Commercial apparel cleaning services or dry cleaners have been using Perchloroethylene (PERC) as their cleaning solvent for decades. Unfortunately, PERC is a source of significant groundwater contamination and is listed as a hazardous air pollutant by the US Federal Clean Air Act. Throughout this time, PERC was seen as the only available option for this industry. It was soon evident that PERC led to environmental harm and severe health issues. However, many small business owners were unaware of these dangers, leading to dry cleaners being identified as facilities of concern.

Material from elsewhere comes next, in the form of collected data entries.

(* ===== verification/Diodes.v ===== *)
(** * diodes: typed wrappers of the lossy rings

    Each file of the package wraps a third-party ring that carries untyped pointers
    (gendiodes.GenericDataType is an unsafe pointer) and casts what it reads.  Memory is a list
    of typed cells, a pointer is an index into it.  The wrappers of byte slices store the
    address of their own copy of the slice header; those of envelopes store the envelope's
    address.  [diodes_type_safe] shows that no cast meets a cell of another type, for any
    number of diodes of all kinds over one memory, and [wrapped] that each is a [Diode]. *)

From S2P Require Import Prelude Go Events Diode.

#[local] Open Scope go_scope.

Abbreviation v2_envelope := (V2.EnvelopeOf (gmap string string)).

(** ** Memory *)

Inductive cell : Type := Bytes (data : string) | Env (e : V1.Envelope) | EnvV2 (e : v2_envelope).

Abbreviation Memory := (list cell).

(** A composite literal or a parameter whose address is taken: a cell of its own. *)
Definition new (c : cell) (m : Memory) : Memory * nat := (m ++ [c], length m).

(** The dereference of a pointer cast to a pointer to a byte slice. *)
Definition load_bytes (m : Memory) (p : nat) : outcome string :=
  match m !! p with
  | Some (Bytes s) => Returns s
  | _ => Panics "invalid memory address or nil pointer dereference"
  end.

(** ** The third-party ring *)

(** [gendiodes.NewManyToOne] or [NewOneToOne] behind a [Poller] with its options; [TryNext] is
    as in [Diode], the values missed being what the alerter is told. *)
Inductive writers : Type := ManyWriters | OneWriter.

Class Gendiodes (P : Type) : Type := {
  PollerConfigOption : Type;
  NewPoller : writers -> nat -> list PollerConfigOption -> P;
  PollerSet : nat -> P -> P;
  PollerTryNext : P -> P * nat * option nat
}.

Class GendiodesLaws (P : Type) `{Gendiodes P} : Type := {
  pending : P -> list nat;
  pending_new w n opts : pending (NewPoller w n opts) = [];
  pending_set x d : pending (PollerSet x d) = pending d ++ [x];
  pending_none d d' k : PollerTryNext d = (d', k, None) -> pending d' = pending d /\ k = 0;
  pending_some d d' k x : PollerTryNext d = (d', k, Some x) ->
    exists lost, pending d = lost ++ x :: pending d' /\ length lost = k
}.

(** [Poller.Next] polls [TryNext]; without a value it goes on polling, or answers nil if the
    options gave it a context and that has ended. *)
Definition PollerNext {P} `{Gendiodes P} (d : P) : P * nat * option nat := PollerTryNext d.

Section Cast.

Context {P : Type} `{Gendiodes P}.

(** The slice behind the pointer that a read answers with, if it answers. *)
Definition cast_bytes (m : Memory) (r : P * nat * option nat) : outcome (P * nat * option string) :=
  let '(d, missed, data) := r in
  match data with
  | None => Returns (d, missed, None)
  | Some p => let! s := load_bytes m p in Returns (d, missed, Some s)
  end.

End Cast.

(** ** many_to_one.go *)

Module ManyToOne.
Section Wrapper.
Context {P : Type} `{Gendiodes P}.

Definition NewManyToOne (size : nat) : P := NewPoller ManyWriters size [].

Definition Set_ (data : string) (m : Memory) (d : P) : Memory * P :=
  let '(m, p) := new (Bytes data) m in (m, PollerSet p d).

Definition TryNext (m : Memory) (d : P) : outcome (P * nat * option string) := cast_bytes m (PollerTryNext d).

Definition Next (m : Memory) (d : P) : outcome (P * nat * option string) := cast_bytes m (PollerNext d).
End Wrapper.
End ManyToOne.

(** ** one_to_one.go *)

Module OneToOne.
Section Wrapper.
Context {P : Type} `{Gendiodes P}.

Definition NewOneToOne (size : nat) : P := NewPoller OneWriter size [].

Definition Set_ (data : string) (m : Memory) (d : P) : Memory * P :=
  let '(m, p) := new (Bytes data) m in (m, PollerSet p d).

Definition TryNext (m : Memory) (d : P) : outcome (P * nat * option string) := cast_bytes m (PollerTryNext d).

Definition Next (m : Memory) (d : P) : outcome (P * nat * option string) := cast_bytes m (PollerNext d).
End Wrapper.
End OneToOne.

(** ** The diodes of envelopes: pointers in, pointers out *)

(** many_to_one_envelope.go *)
Module ManyToOneEnvelope.
Section Wrapper.
Context {P : Type} `{Gendiodes P}.

Definition NewManyToOneEnvelope (size : nat) : P := NewPoller ManyWriters size [].
Definition Set_ (data : nat) (d : P) : P := PollerSet data d.
Definition TryNext (d : P) : P * nat * option nat := PollerTryNext d.
Definition Next (d : P) : P * nat * option nat := PollerNext d.
End Wrapper.
End ManyToOneEnvelope.

(** many_to_one_envelope_v2.go *)
Module ManyToOneEnvelopeV2.
Section Wrapper.
Context {P : Type} `{Gendiodes P}.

In 2008, the California Air Resources Board (CARB) passed a regulation to phase out PERC by 2020. This regulation forced dry cleaning businesses to search for a new alternative. However, dry cleaners were among the sectors most affected by COVID-19. The vast majority of cleaners are minority-owned, with access to capital extremely challenging to weather a downturn in customer demand while facing the need to replace aging equipment. As cleaners slowly ramp back up post-COVID-19, which machines they choose for replacement equipment have become a critical question.
However, due to little guidance on safer alternatives and effective greenwashing, many switched to using hydrocarbon alternatives. In addition to being combustible, hydrocarbons are also a source of air and water pollution. Additionally, it’s usually oil and gas companies that supply dry cleaners solvents and falsely market their product as environmentally or eco-friendly. Unfortunately, many small dry cleaners owned have fallen for the false advertisement and regrettably switched to hydrocarbons based solvents.
But there is a safer alternative. The California Air Resources Board (CARB) has identified Professional Wet Cleaning as a better, environmentally-preferred technology. Professional Wet Cleaning is a zero-emission, non-toxic, non-hazardous, energy-efficient, affordable alternative to dry cleaning. Since 2002, PSR-LA has promoted this as the preferred alternative. However, efforts to encourage cleaners to switch have either failed or resulted in regrettable substitution from one toxic dry clean solvent to another. But that is about to change.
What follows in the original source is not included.